(Problem requirements): Each entry is to be printed again word for word.

(Extracted records):
Lemma service_decides c path :
  Service.validateService c path = [] → small_whole (field "consecutiveFailures" c) = true →
  ∃ s, field "serviceName" c = Some (JStr s) ∧
    decides (Service.evaluateService db now c deviceId)
      (failing db deviceId "service" s (whole "consecutiveFailures" 2 c)).
Proof using H0.
  intros Hv Hd. destruct (watch_valid _ _ _ Hv Hd) as (s & q & Hs & Hq & Hw & Hl). exists s. split; [done|].
  unfold Service.evaluateService. rewrite Hq, Hs, text_param_string. simpl mbind. rewrite Hl.
  destruct (checks_of db deviceId "service" s) as [|r l] eqn:Ec.
  - apply decides_failed. intros (recent & older & Hr & Hlen & _). rewrite Ec in Hr. symmetry in Hr.
    apply app_nil in Hr as [-> _]. destruct Hw as [_ Hw]. simpl in Hlen. lia.
  - case_bool_decide as Hrun.
    + apply decides_failed. intros (recent & older & Hr & Hlen & Hall). rewrite Ec in Hr.
      destruct recent as [|r' recent]; [destruct Hw as [_ Hw]; simpl in Hlen; lia|].
      simplify_eq/=. by apply (Hall r'); [left|].
    + simpl mbind. rewrite <- failing_take by apply Hw. rewrite Ec. by apply stopped_decides.
Qed.

Lemma processResource_decides c path :
  ProcessResource.validateProcessResource c path = [] → small_whole (field "durationMinutes" c) = true →
  ∃ s o v, field "processName" c = Some (JStr s) ∧ operator_of (field "operator" c) = Some o ∧
    field "value" c = Some (JNum v) ∧
    decides (ProcessResource.evaluateProcessResource db now c deviceId)
      (holds_condition db now deviceId
         (ProcessResourceCondition (strict_eq (field "type" c) (Some (JStr "process_cpu_high"))) s o v
            (whole "durationMinutes" 5 c))).
Proof using Hnow H0.
  unfold ProcessResource.validateProcessResource. intros Hv Hd. validated Hv.
  eexists _, _, _. do 3 (split; [eassumption|]). unfold ProcessResource.evaluateProcessResource.
  destruct (whole_default "durationMinutes" c 5 Hd ltac:(lia)) as (q & -> & Hq).
  match goal with E : field "processName" c = _ |- _ => rewrite E end. rewrite text_param_string. simpl mbind.
  rewrite (minutes_ago_whole now q _ Hnow Hq). simpl mbind. set (cpu := strict_eq _ _).
  unfold holds_condition. set (n := whole _ _ _).
  set (col := λ r : checkResultRow, if cpu then ck_cpuPercent r else ck_memoryMb r).
  set (l := filter _ _).
  assert (∀ r, r ∈ l ↔ r ∈ checks_of db deviceId "process" s ∧ now - n * 60000 <= ck_timestamp r) as Hl.
  { intros r. unfold l. rewrite list_elem_of_filter. tauto. }
  clearbody l. destruct l as [|r l].
  - apply decides_failed. by eapply (no_samples []).
  - simpl fmap. eexists. split; [done|]. cbn [passed].
    rewrite <- (all_samples_spec (r :: l) _ col) by done. 
    by rewrite <- (forallb_fmap (λ v : num, match v with
      Some x => compareValue (Some x) (field "operator" c) (field "value" c) | None => false end) col).
Qed.
(** ** Event log *)

Lemma pattern_valid v : textual v = true →
  ∃ p, EventLog.pattern_of v = Ok p ∧
    ∀ column, EventLog.matches_pattern p column = true ↔ mentions (as_string v) column.
Proof.
  unfold textual, EventLog.pattern_of. destruct v as [[| | |s| |]|]; try done; intros _; [|by exists None].
  destruct s as [|x s]; simpl.
  - exists None. split; [done|]. intros column. split; [|done]. intros _. by exists [], (chars (toLowerCase column)).
  - eexists. split; [done|]. intros column. apply ilike_escaped.
Qed.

(Answer for the task):
Lemma service_decides c path :
  Service.validateService c path = [] → small_whole (field "consecutiveFailures" c) = true →
  ∃ s, field "serviceName" c = Some (JStr s) ∧
    decides (Service.evaluateService db now c deviceId)
      (failing db deviceId "service" s (whole "consecutiveFailures" 2 c)).
Proof using H0.
  intros Hv Hd. destruct (watch_valid _ _ _ Hv Hd) as (s & q & Hs & Hq & Hw & Hl). exists s. split; [done|].
  unfold Service.evaluateService. rewrite Hq, Hs, text_param_string. simpl mbind. rewrite Hl.
  destruct (checks_of db deviceId "service" s) as [|r l] eqn:Ec.
  - apply decides_failed. intros (recent & older & Hr & Hlen & _). rewrite Ec in Hr. symmetry in Hr.
    apply app_nil in Hr as [-> _]. destruct Hw as [_ Hw]. simpl in Hlen. lia.
  - case_bool_decide as Hrun.
    + apply decides_failed. intros (recent & older & Hr & Hlen & Hall). rewrite Ec in Hr.
      destruct recent as [|r' recent]; [destruct Hw as [_ Hw]; simpl in Hlen; lia|].
      simplify_eq/=. by apply (Hall r'); [left|].
    + simpl mbind. rewrite <- failing_take by apply Hw. rewrite Ec. by apply stopped_decides.
Qed.

Lemma processResource_decides c path :
  ProcessResource.validateProcessResource c path = [] → small_whole (field "durationMinutes" c) = true →
  ∃ s o v, field "processName" c = Some (JStr s) ∧ operator_of (field "operator" c) = Some o ∧
    field "value" c = Some (JNum v) ∧
    decides (ProcessResource.evaluateProcessResource db now c deviceId)
      (holds_condition db now deviceId
         (ProcessResourceCondition (strict_eq (field "type" c) (Some (JStr "process_cpu_high"))) s o v
            (whole "durationMinutes" 5 c))).
Proof using Hnow H0.
  unfold ProcessResource.validateProcessResource. intros Hv Hd. validated Hv.
  eexists _, _, _. do 3 (split; [eassumption|]). unfold ProcessResource.evaluateProcessResource.
  destruct (whole_default "durationMinutes" c 5 Hd ltac:(lia)) as (q & -> & Hq).
  match goal with E : field "processName" c = _ |- _ => rewrite E end. rewrite text_param_string. simpl mbind.
  rewrite (minutes_ago_whole now q _ Hnow Hq). simpl mbind. set (cpu := strict_eq _ _).
  unfold holds_condition. set (n := whole _ _ _).
  set (col := λ r : checkResultRow, if cpu then ck_cpuPercent r else ck_memoryMb r).
  set (l := filter _ _).
  assert (∀ r, r ∈ l ↔ r ∈ checks_of db deviceId "process" s ∧ now - n * 60000 <= ck_timestamp r) as Hl.
  { intros r. unfold l. rewrite list_elem_of_filter. tauto. }
  clearbody l. destruct l as [|r l].
  - apply decides_failed. by eapply (no_samples []).
  - simpl fmap. eexists. split; [done|]. cbn [passed].
    rewrite <- (all_samples_spec (r :: l) _ col) by done. 
    by rewrite <- (forallb_fmap (λ v : num, match v with
      Some x => compareValue (Some x) (field "operator" c) (field "value" c) | None => false end) col).
Qed.
(** ** Event log *)

Lemma pattern_valid v : textual v = true →
  ∃ p, EventLog.pattern_of v = Ok p ∧
    ∀ column, EventLog.matches_pattern p column = true ↔ mentions (as_string v) column.
Proof.
  unfold textual, EventLog.pattern_of. destruct v as [[| | |s| |]|]; try done; intros _; [|by exists None].
  destruct s as [|x s]; simpl.
  - exists None. split; [done|]. intros column. split; [|done]. intros _. by exists [], (chars (toLowerCase column)).
  - eexists. split; [done|]. intros column. apply ilike_escaped.
Qed.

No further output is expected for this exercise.